Une des formules typiques de la série policière est celle qui oppose un « enquêteur » unique à une multiplicité de « coupables », chacun étant lié à un épisode particulier. L’ensemble des coupables forme un échantillon important et significatif des criminels contre lesquels lutte l’enquêteur, et tous les coupables sont choisis à la mesure de celui-ci (on n’imagine pas Columbo pourchassant les trafiquants de Miami Vice ou les criminels sans le sou de NYPD Blue). Aussi chaque série compose-t-elle un tableau de la perversion qui lui est propre : la façon dont les criminels s’octroient des libertés par rapport aux normes sociales, aux règles de la morale et aux lois en vigueur se précise un peu plus à chaque épisode, de telle sorte que la série tout entière finit par dessiner un panorama complet du mal qui l’intéresse et qu’elle illustre.

Nos hypothèses nous permettent de préciser quel chemin nous allons emprunter pour entreprendre notre démonstration : à travers l’étude des formules de quelques séries policières états-uniennes récentes, et du sort qui y est réservé aux personnages énonciatifs de l’enquêteur et du coupable, nous allons chercher à dégager l’image qu’elles proposent des frontières du bien et du mal, donc des libertés que croient pouvoir prendre les individus dans leurs conduites sociales. Bien entendu, nous ne pouvons prétendre mener ici à terme cette démonstration, et devrons nous contenter de fournir des pistes de réflexion. Seule une étude portant sur un très vaste corpus de séries policières permettrait de cautionner les conclusions temporaires qui résultent de la très courte étude qui suit. Il faut interpréter ces conclusions comme des hypothèses qui pourraient éventuellement servir de point de départ à une étude plus approfondie. Mais d’un autre côté, que peut le chercheur sinon commencer par s’attacher à quelques fils conducteurs, quand il est confronté à un aussi vaste champ d’étude ?
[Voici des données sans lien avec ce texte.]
Lemma transfer_watermark_skips_witness :
  stored_last_sync "acc" "dev2" (sv_storage first_transfer.2) = 600.
Proof.
  apply (transfer_watermark_skips (λ _, true) false "acc" "dev2" None (mkDateTime 600 0) (mkDateTime 600 0)
    (λ _, (nonce0, nonce0)) (stream_server 1) 2 (set_last_sync (mkDateTime 50 0) (sample_device "acc" "dev2"))
    (sample_file 1 "acc" "a.txt")); try (vm_compute; reflexivity).
  - split_and!; [vm_compute; reflexivity|reflexivity|vm_compute; discriminate| |vm_compute; discriminate].
    eexists. split; vm_compute; reflexivity.
  - apply stream_storage_wf. lia.
Defined.

Lemma stream_requires_token_witness :
  subscribe_to_file_updates (λ _, true) false false true no_server false (stream_req "wrong") 9
    stream_env (stream_server 1)
  = (Answered (Err (mkStatus Code_Unauthenticated "Invalid authentication token")), stream_server 1).
Proof.
  apply (stream_requires_token (λ _, true) false true no_server false false false (stream_req "wrong") 9
    stream_env (stream_server 1)); [reflexivity|].
  intros a (_ & t & Ht & _). vm_compute in Ht. discriminate Ht.
Defined.

Lemma file_stream_registered_witness :
  file_update_subscribers (sv_nm (subscribe_to_file_updates (λ _, true) false false true no_server false
    (stream_req "secret") 9 stream_env (stream_server 1)).2)
  = <["acc:dev2" := 9]> (file_update_subscribers sample_manager).
Proof.
  destruct (subscribe_to_file_updates (λ _, true) false false true no_server false
    (stream_req "secret") 9 stream_env (stream_server 1)) as [r sv'] eqn:E.
  apply (file_stream_registered (λ _, true) false true no_server false (stream_req "secret") 9 stream_env
    (stream_server 1) "acc" r sv'); [reflexivity|apply stream_live|exact E].
Defined.

Lemma watcher_stream_requires_device_witness :
  (subscribe_to_watcher_group_updates false false true no_server false false
    (stream_req "secret") 9 stream_env (stream_server 1)).1 = Answered (Ok 9).
Proof.
  pose proof (watcher_stream_requires_device false true no_server false false (stream_req "secret") 9
    stream_env (stream_server 1) "acc" true eq_refl eq_refl eq_refl (stream_live 1)) as H.
  destruct (subscribe_to_watcher_group_updates false false true no_server false false
    (stream_req "secret") 9 stream_env (stream_server 1)) as [r sv'].
  apply H. vm_compute. reflexivity.
Defined.

Definition streams_twice : (run Sender * Server StorageData) * (run Sender * Server StorageData) :=
  let subscribe tx := subscribe_to_file_updates (λ _, true) false false true no_server false
    (stream_req "secret") tx stream_env in
  let r1 := subscribe 8 (stream_server 1) in (r1, subscribe 9 r1.2).

Lemma stale_timeout_unsubscribes_witness :
  file_update_subscribers (sv_nm (subscription_timeout "acc" "dev2" (mkDateTime 900 0) streams_twice.2.2))
    !! "acc:dev2" = None.
Proof.
  destruct streams_twice as [[r1 sv1] [r2 sv2]] eqn:E. unfold streams_twice in E. cbv zeta in E.
  destruct (subscribe_to_file_updates (λ _, true) false false true no_server false
    (stream_req "secret") 8 stream_env (stream_server 1)) as [r1' sv1'] eqn:E1.
  destruct (subscribe_to_file_updates (λ _, true) false false true no_server false
    (stream_req "secret") 9 stream_env sv1') as [r2' sv2'] eqn:E2.
  cbn in E. rewrite E2 in E. injection E as <- <- <- <-.
  apply (stale_timeout_unsubscribes (λ _, true) false true no_server false (stream_req "secret")
    (stream_req "secret") 8 9 stream_env stream_env (mkDateTime 900 0) (stream_server 1) "acc" r1' sv1'
    r2' sv2'); [reflexivity|reflexivity| |exact E1|exact E2].
  vm_compute in E1. injection E1 as _ <-. split; [discriminate|].
  exists (sample_token "acc" "secret"). split_and!; vm_compute; reflexivity.
Defined.

Lemma monitor_three_strikes_witness :
  watcher_group_update_subscribers (monitor "closed" "acc" "dev2"
    (replicate 3 ((λ _, false), mkDateTime 500 0)) 0 sample_manager) !! "acc:dev2" = None.
Proof.
  apply (monitor_three_strikes "closed" "acc" "dev2" sample_manager 4); [vm_compute; reflexivity|].
  exists [], []. reflexivity.
Defined.

End examples.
Coupables de CSI : la sauvagerie ordinaire

Tout récit criminel est temporellement articulé autour de la découverte d’un cadavre. Celle-ci constitue le moment initial de l’enquête, qui débute par l’analyse de la « scène du crime », laquelle fournit des indices à partir desquels l’enquête progresse ; mais cette progression est aussi une régression qui permet de comprendre ce qui s’est passé avant le crime (voir Todorov 1971). La formule de la série CSI: Crime Scene Investigation (depuis 2000) est fondée sur le rôle central qui est accordé à la scène du crime, qui constitue le principal centre d’activité de l’enquête : l’équipe d’enquêteurs lui demeure littéralement attachée, lui arrachant petit à petit les éléments qui vont permettre la reconstitution du crime. Le « personnage » de l’enquêteur est donc un groupe de chercheurs traquant sur le terrain les traces matérielles d’un crime. Arrivant après la violence, presque jamais présente dans la série, ils opposent une froideur extrême à la cruauté d’un théâtre sanglant d’abord silencieux. Les enchaînements sont déterminés par le raisonnement qui anime le groupe et les différentes scènes sont ponctuées par les explications que se fournissent les uns aux autres — ainsi qu’aux téléspectateurs — les enquêteurs.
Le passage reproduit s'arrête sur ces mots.